Sie versuchen die „mutwillige Sünde“ zu definieren: „Wer das Opfer Jesu ausschlägt, nicht haben will, usw.“  unter bestimmten Bedingungen wie Christenverfolgung und Krieg usw. … der ist selbst schuld, wenn er nicht gerettet wird.

Das gibt der Text nicht her, sondern Sie fügen alles eigenmächtig ein. Ehe Sie das tun, sollten Sie erst einmal Informationen aus der Textumgebung ausschöpfen.

Die „mutwillige Sünde“ wird im Zusammenhang mit der Lästerung des hlg.Geistes genannt, von der Jesus sagte, dass sie unvergebbar sei im Gegensatz zu allen anderen Sünden. Alle anderen Sünden, so schlimm sie sein mögen, können bereut und vergeben werden, aber diese eine eben nicht. Die „mutwillige Sünde“ liegt also auf einer Ebene mit der unvergebbaren, unwiderruflichen Lästerungssünde. Auch die anderen Hebräerstellen, die ich Ihnen schon detailliert geschrieben habe, unterstreichen die Unwiderruflichkeit.

Esau wollte nachträglich den Segen, „suchte ihn sogar mit Tränen„, mit Bitten und Betteln, aber bekam ihn nicht mehr. Die Israeliten wollten nachträglich das Land erobern, taten also Buße, setzten sich dafür sogar dem Risiko schwerer Verwundungen aus, aber die Verheißung galt nicht mehr, alle kamen um. Das sind Beispiele, die der Hebräerbrief auch nennt, um die Unwiderruflichkeit des Gerichts zu unterstreichen.

Sie aber wollen mir hier allen Ernstes erzählen, dass die Unwiderruflichkeit darin besteht, dass die Sünder nicht zurückkehren WOLLTEN?

Esau wollte, die Israeliten wollten.

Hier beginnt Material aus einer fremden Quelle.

(** X16. [objectToLua] renders a string property as a double-quoted
    literal that reads back as the string, backslashes and double quotes
    included, when the string has no line break; a line break is copied as
    it is and ends the literal early. *)
Theorem lua_string_reads_back (s : string) :
  exists body,
    Lua.luaValue (VStr s) = Ok (dq ++ body ++ dq)
    /\ lua_unquote body
       = if string_forallb (fun c => negb (is_line_terminator c)) s
         then Some s else None.
Proof. eexists. split; [reflexivity|]. apply lua_unquote_escape. Qed.

Lemma code_not_other (v : val) :
  loose_eq v (VStr "code") = true ->
  loose_eq v (VStr "FK") = false
  /\ loose_eq v (VStr "integer") = false
  /\ loose_eq v (VStr "serial") = false.
Proof.
  intros H. repeat split;
    apply (loose_eq_name v "code"); auto; vm_compute; reflexivity.
Qed.

(** Reading a property of an entry throws exactly on [null] and
    [undefined] *)
Lemma member_thrown (k : string) (v : val) :
  thrown (member k v) = if defined v then None else Some TypeError.
Proof. destruct v as [[| | | |]| |]; reflexivity. Qed.

Lemma codeValueLua_thrown (this : string) (l : list val) :
  forall acc,
    thrown (foldM (Lua.codeValueLua this) acc l)
    = if existsb (fun v => negb (defined v)) l then Some TypeError else None.
Proof.
  induction l as [|v l IH]; intros acc; cbn [foldM existsb]; [reflexivity|].
  unfold Lua.codeValueLua at 1.
  pose proof (member_thrown "value" v) as T1.
  pose proof (member_thrown "code" v) as T2.
  destruct (member "value" v) as [name|]; destruct (member "code" v) as [c|];
    destruct (defined v); try discriminate; cbn [bind negb orb thrown];
    auto.
Qed.

Lemma codesOf_thrown (l : list val) :
  thrown (Lua.codesOf l)
  = if existsb (fun v => negb (defined v)) l then Some TypeError else None.
Proof.
  unfold Lua.codesOf. generalize (@nil val).
  induction l as [|v l IH]; intros acc; cbn [foldM existsb]; [reflexivity|].
  pose proof (member_thrown "code" v) as T.
  destruct (member "code" v) as [c|]; destruct (defined v); try discriminate;
    cbn [bind negb orb thrown]; auto.
Qed.

Lemma codeValues_thrown (this : string) (l : list val) :
  thrown (Lua.codeValues this l)
  = if existsb (fun v => negb (defined v)) l then Some TypeError else None.
Proof.
  unfold Lua.codeValues.
  pose proof (codeValueLua_thrown this l "") as C.
  pose proof (codesOf_thrown l) as K.
  destruct (foldM (Lua.codeValueLua this) "" l) as [text|];
    destruct (Lua.codesOf l) as [codes|];
    destruct (existsb (fun v => negb (defined v)) l);
    try discriminate; cbn [bind thrown]; auto.
Qed.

SIE ALLE WOLLTEN. Fällt Ihnen das nicht auf?

Wenn alle Sünden ausnahmslos durch die Umkehr vergeben werden, dann kann es auch keine herausgehobene Sünde mit einer spezifischen Eigenschaft (Wortsünde, Lästerungssünde) geben, die als unvergebbare Ausnahme bezeichnet wird.

Sie behaupten, dass „wir Sicherheit erlangen, indem Jesus uns begegnet wie dem ungläubigen Thomas oder den Emmausjüngern.“

Ist Ihnen wirklich noch nicht aufgefallen, dass solche handgreiflichen Jesuserscheinungen und -begegnungen vor 2000 Jahren stattgefunden haben und heute nicht mehr – wobei ich nicht ausschließen will, dass einzelne Menschen  – vielleicht 1 von 1 Million Menschen – dies sehr, sehr selten als besonderes Wunder auch heute noch erleben können?

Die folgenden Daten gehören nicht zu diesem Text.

Module SellerAcceptance.
Record t := mk {
    campaign_id : string;
    seller_id : string;
    status : AcceptStatus }.

Definition set_status (st : AcceptStatus) (a : t) : t :=
    mk (campaign_id a) (seller_id a) st.
End SellerAcceptance.

Module RoutingAssignment.
Record t := mk {
    campaign_id : string;
    seller_ids : list string;
    did_number : string }.
End RoutingAssignment.

Inductive Disposition := completed | no_answer | busy | failed | short.

Module CallRecord.
Record t := mk {
    campaign_id : string;
    buyer_id : string;
    seller_id : option string;
    did_number : option string;
    caller : option string;
    called : option string;
    duration_seconds : Z;
    billable_threshold : Z;
    billable : bool;
    recording_url : option string;
    disposition : Disposition }.
End CallRecord.

Module Notification.
Record t := mk {
    user_id : string;
    message : string;
    read : bool }.
End Notification.

(** ** The document store *)

(** A collection holds its documents in insertion order, each under the
    [_id] the store gave it. *)
Definition collection (D : Type) := list (ObjectId * D).

Record Database := mkDatabase {
  user_docs : collection User.t;
  wallettransaction_docs : collection WalletTransaction.t;
  campaign_docs : collection Campaign.t;
  selleracceptance_docs : collection SellerAcceptance.t;
  routingassignment_docs : collection RoutingAssignment.t;
  callrecord_docs : collection CallRecord.t;
  notification_docs : collection Notification.t;
  next_oid : ObjectId }.

Definition empty_db : Database := mkDatabase [] [] [] [] [] [] [] 0%N.

(** A handle on one collection of the database: [db["user"]] and so on. *)
Record Handle (D : Type) := mkHandle {
  docs : Database -> collection D;
  with_docs : collection D -> Database -> Database }.
Arguments docs {D} _ _.
Arguments with_docs {D} _ _ _.

Definition user : Handle User.t :=
  mkHandle _ user_docs
    (fun c db => mkDatabase c (wallettransaction_docs db) (campaign_docs db)
       (selleracceptance_docs db) (routingassignment_docs db)
       (callrecord_docs db) (notification_docs db) (next_oid db)).

Definition wallettransaction : Handle WalletTransaction.t :=
  mkHandle _ wallettransaction_docs
    (fun c db => mkDatabase (user_docs db) c (campaign_docs db)
       (selleracceptance_docs db) (routingassignment_docs db)
       (callrecord_docs db) (notification_docs db) (next_oid db)).

Definition campaign : Handle Campaign.t :=
  mkHandle _ campaign_docs
    (fun c db => mkDatabase (user_docs db) (wallettransaction_docs db) c
       (selleracceptance_docs db) (routingassignment_docs db)
       (callrecord_docs db) (notification_docs db) (next_oid db)).

Definition selleracceptance : Handle SellerAcceptance.t :=
  mkHandle _ selleracceptance_docs
    (fun c db => mkDatabase (user_docs db) (wallettransaction_docs db)
       (campaign_docs db) c (routingassignment_docs db)
       (callrecord_docs db) (notification_docs db) (next_oid db)).

Definition routingassignment : Handle RoutingAssignment.t :=
  mkHandle _ routingassignment_docs
    (fun c db => mkDatabase (user_docs db) (wallettransaction_docs db)
       (campaign_docs db) (selleracceptance_docs db) c
       (callrecord_docs db) (notification_docs db) (next_oid db)).

Definition callrecord : Handle CallRecord.t :=
  mkHandle _ callrecord_docs
    (fun c db => mkDatabase (user_docs db) (wallettransaction_docs db)
       (campaign_docs db) (selleracceptance_docs db)
       (routingassignment_docs db) c (notification_docs db) (next_oid db)).

Definition notification : Handle Notification.t :=
  mkHandle _ notification_docs
    (fun c db => mkDatabase (user_docs db) (wallettransaction_docs db)
       (campaign_docs db) (selleracceptance_docs db)
       (routingassignment_docs db) (callrecord_docs db) c (next_oid db)).

Definition bump_oid (db : Database) : Database :=
  mkDatabase (user_docs db) (wallettransaction_docs db) (campaign_docs db)
    (selleracceptance_docs db) (routingassignment_docs db)
    (callrecord_docs db) (notification_docs db) (N.succ (next_oid db)).

(** ** Exceptions and the handler monad *)

Inductive Exception :=
  | HTTPException (status_code : Z) (detail : string)
  | ValidationError (model : string)
  | RequestValidationError (model : string).

Definition M (A : Type) : Type := Database -> (Exception + A) * Database.

Definition ret {A} (a : A) : M A := fun db => (inr a, db).

Definition raise {A} (e : Exception) : M A := fun db => (inl e, db).

Definition bind {A B} (m : M A) (k : A -> M B) : M B :=
  fun db =>
    match m db with
    | (inr a, db') => k a db'
    | (inl e, db') => (inl e, db')
    end.

Notation "x <- m ;; k" := (bind m (fun x => k))
  (at level 61, m at next level, right associativity).
Notation "m ;;; k" := (bind m (fun _ => k))
  (at level 61, right associativity).

Fixpoint for_each {A} (xs : list A) (body : A -> M unit) : M unit :=
  match xs with
  | [] => ret tt
  | x :: xs' => body x ;;; for_each xs' body
  end.

(** Modelled from the spec: the document store of [database.py], which is
    not among the sources.  [insert(collection, doc) -> id] appends the
    document under a fresh [_id]; [find] returns the documents that match
    a filter, in insertion order; [find_one] the first of them;
    [update_one] patches the first of them.  Time stamps are left out. *)
Section Store.
Context {D : Type}.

In den Psychiatrien findet aber man viele Gläubige, die gerne glauben wollen, denen aber der Hebräerbrief heillose Angst einjagt und denen auch kein Jesus sichtbar erscheint, um die Angst wegzunehmen. Auch in den nächsten 20 Jahren wird sehr wahrscheinlich kein Jesus leibhaftig erscheinen. Sie sitzen dort, bis sie ganz kaputt sind.

Ihr Satz „wer sich an Jesus hält, braucht sich nicht zu fürchten“ ist ihnen keine Hilfe. Sich an Jesus halten bedeutet auch, zu ihm  zurückkehren wollen – und das wurde ja durch die oben zitierten Sätze für bestimmte Fälle ausgeschlossen.

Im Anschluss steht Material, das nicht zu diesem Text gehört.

(** * A shallow embedding of the [Result] library and of the Turnstile wrapper

    The TypeScript sources are embedded as functions of a small state and
    exception monad over an explicit JavaScript store:

    - values are the untyped host values ([Val]); objects live in a store
      and are handled by reference, so that [this as unknown as Result<U, E>]
      is the receiver itself and not a copy of it;
    - a [throw] is the [Thrown] outcome of the monad;
    - an [async] function is a resumption ([Async]): synchronous steps
      separated by [await]s, whose state is the state of the promise the
      function returned.

    Sources: [packages/result/result.ts] (class [Result], class [Panic]),
    [packages/result/controlFlow.ts], [packages/cf-turnstile/validate.ts],
    [packages/cf-turnstile/error.ts], [packages/cf-turnstile/types.ts]. *)

From Stdlib Require Import ZArith Bool Lia.
From stdpp Require Import base list strings.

Luther säße auch längst in der Psychiatrie, auch er hat vor dem Hebräerbrief Angst gehabt, weil er ein gründlicher Denker war und mit dem Widerspruch nicht klar kam. Auch ihm erschien der Christus nicht leibhaftig, sondern er fand Frieden, indem er den Hebräerbrief für apokryph erklärte. (bitte nachlesen in der Vorrede zum Hebräerbrief)

Mich wundert, dass Sie Theologin sind, und nicht wissen, dass Luther nie Frieden gefunden hätte auf der Basis des heute gültigen Kanons. Luther hat – so engagiert er um den Glauben bemüht war -auch nie Jesus gesehen. Er vermeinte kurzfristig einmal den Teufel in seinem Zimmer zu sehen und warf das Tintenfass nach ihm. Es kam kein Jesus vorbei, der ihn tröstete, und ihm den Hebräerbrief erklärte. Luther hat sich vom Hebräerbrief distanziert  So fand er Frieden und so blieb es.

Gläubige heute sind so dressiert, dass sie denken, dass sie eine schwere Sünde begehen, wenn sie Luthers Beispiel folgen. Sie fürchten das Wort der Offenbarung: „wer etwas hinwegnimmt von diesem Buch, dem wird Gott hinwegnehmen den Anteil am Paradies“ (Offb 22,19) usw.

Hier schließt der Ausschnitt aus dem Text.